- Exercise brief: Print, exactly as given, each line of the data from the line containing "directory is what" up to and including its last line.
——————
(** * Learning Games Site: bulk ZIP import and leaderboard

    A shallow embedding of two request handlers of [backend/server.js]:
    - [POST /api/admin/bulk-upload] (lines 208-256), the import pipeline;
    - [POST /api/games/:id/leaderboard] (lines 174-182).

    JavaScript strings are modelled as [string] (sequences of bytes), the
    filesystem, the clock and the database as an explicit world that the
    handlers thread through a small state-and-exception monad. *)

From Stdlib Require Import String Ascii List Bool Arith ZArith NArith Lia.
From Stdlib Require Import DecimalString DecimalN Sorted Permutation.
Import ListNotations.

Local Open Scope string_scope.
Local Open Scope list_scope.

(* ================================================================== *)
(** ** JavaScript string primitives *)

Module Str.

Definition slash : ascii := "/"%char.

(** [s.split(sep)] for a one-character separator: the fields between the
    occurrences of [sep], always at least one field. *)
Fixpoint split (sep : ascii) (s : string) : list string :=
  match s with
  | EmptyString => [EmptyString]
  | String c s' =>
      if Ascii.eqb c sep then EmptyString :: split sep s'
      else match split sep s' with
           | h :: t => String c h :: t
           | [] => [String c EmptyString]
           end
  end.

(** [parts.join(sep)]. *)
Definition join (sep : string) (parts : list string) : string :=
  String.concat sep parts.

(** [s.startsWith(p)]. *)
Definition startsWith (s p : string) : bool := String.prefix p s.

(** [s.substring(n)]: [s] without its first [n] characters. *)
Fixpoint substring_from (n : nat) (s : string) : string :=
  match n, s with
  | O, _ => s
  | S n', String _ s' => substring_from n' s'
  | S _, EmptyString => EmptyString
  end.

(** Does [c] occur in [s]? *)
Fixpoint mem (c : ascii) (s : string) : bool :=
  match s with
  | EmptyString => false
  | String d s' => Ascii.eqb d c || mem c s'
  end.

Definition endsWith_char (s : string) (c : ascii) : bool :=
  match rev (list_ascii_of_string s) with
  | d :: _ => Ascii.eqb d c
  | [] => false
  end.

(** Number-to-string conversion of a non-negative integer, as produced
    by [folder + '_' + Date.now()]. *)
Definition of_N (n : N) : string := NilZero.string_of_uint (N.to_uint n).

End Str.

(* ================================================================== *)
(** ** Node's [path] module (POSIX flavour)

    [path.join], [path.basename] and [path.dirname] as the handler calls
    them.  Paths stay strings; the resolution of [.] and [..] works on the
    fields between slashes. *)

Module Path.

Definition nonempty (s : string) : bool := negb (String.eqb s "").

(** [normalizeString]: drops empty and [.] fields and resolves [..]
    against the fields kept so far ([res], most recent first). *)
Fixpoint normalizeSegments (allowAboveRoot : bool) (res segs : list string)
  : list string :=
  match segs with
  | [] => rev res
  | seg :: rest =>
      if String.eqb seg "" || String.eqb seg "." then
        normalizeSegments allowAboveRoot res rest
      else if String.eqb seg ".." then
        match res with
        | top :: res' =>
            if String.eqb top ".." then
              normalizeSegments allowAboveRoot
                (if allowAboveRoot then ".." :: res else res) rest
            else normalizeSegments allowAboveRoot res' rest
        | [] =>
            normalizeSegments allowAboveRoot
              (if allowAboveRoot then [".."] else []) rest
        end
      else normalizeSegments allowAboveRoot (seg :: res) rest
  end.

Fixpoint last_char (s : string) : option ascii :=
  match s with
  | EmptyString => None
  | String c EmptyString => Some c
  | String _ s' => last_char s'
  end.

Definition isAbsolute (p : string) : bool :=
  match p with
  | String c _ => Ascii.eqb c Str.slash
  | EmptyString => false
  end.

Definition trailingSeparator (p : string) : bool :=
  match last_char p with
  | Some c => Ascii.eqb c Str.slash
  | None => false
  end.

(** [path.normalize(p)]. *)
Definition normalize (p : string) : string :=
  if String.eqb p "" then "."
  else
    let q := Str.join "/"
               (normalizeSegments (negb (isAbsolute p)) []
                  (Str.split Str.slash p)) in
    if String.eqb q "" then
      if isAbsolute p then "/"
      else if trailingSeparator p then "./" else "."
    else
      ((if isAbsolute p then "/" else "") ++ q ++
       (if trailingSeparator p then "/" else ""))%string.

(** [path.join(...args)]: the non-empty arguments joined by [/], then
    normalized. *)
Definition join (args : list string) : string :=
  match filter nonempty args with
  | [] => "."
  | parts => normalize (Str.join "/" parts)
  end.

(** [path.basename(p)]: the last non-empty field. *)
Definition basename (p : string) : string :=
  last (filter nonempty (Str.split Str.slash p)) "".

Fixpoint drop_while {A} (f : A -> bool) (l : list A) : list A :=
  match l with
  | x :: l' => if f x then drop_while f l' else l
  | [] => []
  end.

Definition is_slash (c : ascii) : bool := Ascii.eqb c Str.slash.

(** [path.dirname(p)]: scanning from the end and never looking at the
    first character, skip the trailing slashes and the base name; the
    directory is what precedes the slash found there. *)
Definition dirname (p : string) : string :=
  match p with
  | EmptyString => "."
  | String c0 tl =>
      let hasRoot := is_slash c0 in
      let backwards := rev (list_ascii_of_string tl) in
      let after_base :=
        drop_while (fun c => negb (is_slash c))
          (drop_while is_slash backwards) in
      match after_base with
      | [] => if hasRoot then "/" else "."
      | _ :: before =>
          if hasRoot && Nat.eqb (List.length before) 0 then "//"
          else String c0 (string_of_list_ascii (rev before))
      end
  end.

(** A field that survives normalization unchanged. *)
Definition plain (seg : string) : bool :=
  negb (String.eqb seg "" || String.eqb seg "." || String.eqb seg "..").

End Path.

(* ================================================================== *)
(** ** JSON values

    What [JSON.parse] returns.  A number is kept as the decimal it was
    written as, [m * 10^e]; strings are byte strings. *)

Module Json.

#[warnings="-register-all"]
Inductive value : Type :=
| JNull
| JBool (b : bool)
| JNum (m e : Z)
| JStr (s : string)
| JArr (items : list value)
| JObj (members : list (string * value)).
——————
- Task result:
    directory is what precedes the slash found there. *)
Definition dirname (p : string) : string :=
  match p with
  | EmptyString => "."
  | String c0 tl =>
      let hasRoot := is_slash c0 in
      let backwards := rev (list_ascii_of_string tl) in
      let after_base :=
        drop_while (fun c => negb (is_slash c))
          (drop_while is_slash backwards) in
      match after_base with
      | [] => if hasRoot then "/" else "."
      | _ :: before =>
          if hasRoot && Nat.eqb (List.length before) 0 then "//"
          else String c0 (string_of_list_ascii (rev before))
      end
  end.

(** A field that survives normalization unchanged. *)
Definition plain (seg : string) : bool :=
  negb (String.eqb seg "" || String.eqb seg "." || String.eqb seg "..").

End Path.

(* ================================================================== *)
(** ** JSON values

    What [JSON.parse] returns.  A number is kept as the decimal it was
    written as, [m * 10^e]; strings are byte strings. *)

Module Json.

#[warnings="-register-all"]
Inductive value : Type :=
| JNull
| JBool (b : bool)
| JNum (m e : Z)
| JStr (s : string)
| JArr (items : list value)
| JObj (members : list (string * value)).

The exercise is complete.